== Segment start ==

(* ===== verification/CacheTiming.v ===== *)
(** * A cache in timing mode: [mem/cache/cache_impl.hh], [mem/cache/base.hh],
    [mem/cache/base.cc]

    Requests from above, responses and snoops from below, the choice of the next
    request to send and the blocking of the port above, on the blocks of [Cache.v],
    the miss-status registers of [Mshr.v] and the queues of [MshrQueue.v].

    A handler changes the state of the cache and calls its ports; the calls are
    listed in order.  What surrounds the cache is an argument: the tick, the clock
    edge, a random draw, the contents of fresh payloads, the answer of the port below
    to a request, what the caches above make of a snoop, and the snoop responses that
    wait to be sent.  The prefetcher is any state with its three operations.
    Statistics, tracing, the energy model and the deletion of packets are left out. *)

From S2P Require Import Prelude Handler IntMath AddrRange Packet CacheBlk TagStore Cache Mshr MshrQueue CacheAtomic.
Local Open Scope Z_scope.

Definition cmd_isSWPrefetch (c : Command) : bool := testCmdAttrib c IsSWPrefetch.

(** ** The ports *)

Inductive Cause := Cause_MSHRs | Cause_WriteBuffer | Cause_Other.
Abbreviation Blocked_NoTargets := Cause_Other.
Abbreviation Request_PF := Cause_Other.

#[export] Instance Cause_eq_dec : EqDecision Cause.
Proof. solve_decision. Defined.

Definition cause_bit (k : Cause) : Z := match k with Cause_MSHRs => 1 | Cause_WriteBuffer => 2 | Cause_Other => 4 end.

(** The calls of the ports. *)
Inductive Out :=
  | SchedTimingResp (p : MPacket) (when : Z)
  | SchedTimingSnoopResp (p : Packet) (when : Z)
  | RequestBus (cause : Cause) (when : Z)
  | SchedSendEvent (when : Z)
  | SendTimingReq (p : MPacket)
  | SendRetryReq.

Record CacheSlavePort := mkSlavePort { sp_blocked : bool; mustSendRetry : bool; sendRetryEvent : option Z }.

(** [m.isForward = b], [m.threadNum = t]. *)
Definition m_with_forward (m : MSHR) (b : bool) : MSHR :=
  mkMSHR (m_readyTime m) (m_isUncacheable m) (downstreamPending m) (pendingDirty m) (postInvalidate m) (postDowngrade m) (m_order m)
    (m_blkAddr m) (m_blkSize m) (m_isSecure m) (inService m) b (threadNum m) (targets m) (deferredTargets m).
Definition m_with_thread (m : MSHR) (t : Z) : MSHR :=
  mkMSHR (m_readyTime m) (m_isUncacheable m) (downstreamPending m) (pendingDirty m) (postInvalidate m) (postDowngrade m) (m_order m)
    (m_blkAddr m) (m_blkSize m) (m_isSecure m) (inService m) (isForward m) t (targets m) (deferredTargets m).

Definition getTarget (m : MSHR) : res Target :=
  match tl_targets (targets m) with
  | [] => Err AssertFailed
  | t :: _ => Ret t
  end.

Definition clearSupplyExclusive (p : Packet) : Packet := with_flags p (Z.land (pkt_flags p) (wnot 32 SUPPLY_EXCLUSIVE)).

(** The parameters besides those of [CacheAtomic.v]. *)
Record TimingParams := mkTimingParams { responseLatency : Z; numTarget : Z; prefetchOnAccess : bool }.

(** What surrounds the cache during a call: the values of [Env], the answer of the
    port below to a request with the packet afterwards, a snoop after the caches above
    have seen it, and whether a snoop response waits for an address and since when. *)
Record TEnv := mkTEnv {
  te : Env;
  te_send : MPacket -> bool * MPacket;
  te_up : Packet -> Packet;
  te_snoopDelay : Z;            (* the header delay of a deferred snoop *)
  te_hasAddr : Z -> bool;
  te_snoopReady : Z
}.

Section timing.
Context {S : Type} `{TagPolicy S} (c : TagsConfig) (P : CacheParams) (Q : TimingParams).
Context {PF : Type} (pf_notify : PF -> Packet -> PF * Z) (pf_getPacket : PF -> Z -> PF * option Packet) (pf_ready : PF -> Z).

Abbreviation cache := (CacheState S).

Record TCache := mkTCache {
  t_cache : cache;
  t_regs : mshrs;
  mshrQueue : MSHRQueue;
  writeBuffer : MSHRQueue;
  t_blocked : Z;
  t_order : Z;
  noTargetMSHR : option nat;
  cpuSidePort : CacheSlavePort;
  t_waiting : bool;             (* waitingOnRetry of the queue of requests *)
  prefetcher : option PF
}.

Definition t_with_cache (s : TCache) (x : cache) : TCache :=
  mkTCache x (t_regs s) (mshrQueue s) (writeBuffer s) (t_blocked s) (t_order s) (noTargetMSHR s) (cpuSidePort s) (t_waiting s) (prefetcher s).
Definition t_with_regs (s : TCache) (h : mshrs) : TCache :=
  mkTCache (t_cache s) h (mshrQueue s) (writeBuffer s) (t_blocked s) (t_order s) (noTargetMSHR s) (cpuSidePort s) (t_waiting s) (prefetcher s).
Definition t_with_blocked (s : TCache) (b : Z) (p : CacheSlavePort) : TCache :=
  mkTCache (t_cache s) (t_regs s) (mshrQueue s) (writeBuffer s) b (t_order s) (noTargetMSHR s) p (t_waiting s) (prefetcher s).
Definition t_with_order (s : TCache) (n : Z) : TCache :=
  mkTCache (t_cache s) (t_regs s) (mshrQueue s) (writeBuffer s) (t_blocked s) n (noTargetMSHR s) (cpuSidePort s) (t_waiting s) (prefetcher s).
Definition t_with_noTarget (s : TCache) (o : option nat) : TCache :=
  mkTCache (t_cache s) (t_regs s) (mshrQueue s) (writeBuffer s) (t_blocked s) (t_order s) o (cpuSidePort s) (t_waiting s) (prefetcher s).
Definition t_with_waiting (s : TCache) (b : bool) : TCache :=
  mkTCache (t_cache s) (t_regs s) (mshrQueue s) (writeBuffer s) (t_blocked s) (t_order s) (noTargetMSHR s) (cpuSidePort s) b (prefetcher s).
Definition t_with_pf (s : TCache) (o : option PF) : TCache :=
  mkTCache (t_cache s) (t_regs s) (mshrQueue s) (writeBuffer s) (t_blocked s) (t_order s) (noTargetMSHR s) (cpuSidePort s) (t_waiting s) o.

(** Which of the two queues a register belongs to; [mshr->queue]. *)
Definition in_wb (s : TCache) (i : nat) : bool :=
  (q_base (writeBuffer s) <=? i)%nat && (Z.of_nat i <? Z.of_nat (q_base (writeBuffer s)) + q_numEntries (writeBuffer s)).
Definition queue_of (s : TCache) (k : Cause) : MSHRQueue := match k with Cause_WriteBuffer => writeBuffer s | _ => mshrQueue s end.
Definition cause_of (s : TCache) (i : nat) : Cause := if in_wb s i then Cause_WriteBuffer else Cause_MSHRs.
Definition t_with_queue (s : TCache) (k : Cause) (h : mshrs) (q : MSHRQueue) : TCache :=
  match k with
  | Cause_WriteBuffer => mkTCache (t_cache s) h (mshrQueue s) q (t_blocked s) (t_order s) (noTargetMSHR s) (cpuSidePort s) (t_waiting s) (prefetcher s)
  | _ => mkTCache (t_cache s) h q (writeBuffer s) (t_blocked s) (t_order s) (noTargetMSHR s) (cpuSidePort s) (t_waiting s) (prefetcher s)
  end.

== Segment end ==

Your job is to return all lines above that hold the word "match".

- _RESULT_
Definition cause_bit (k : Cause) : Z := match k with Cause_MSHRs => 1 | Cause_WriteBuffer => 2 | Cause_Other => 4 end.
  match tl_targets (targets m) with
Definition queue_of (s : TCache) (k : Cause) : MSHRQueue := match k with Cause_WriteBuffer => writeBuffer s | _ => mshrQueue s end.
  match k with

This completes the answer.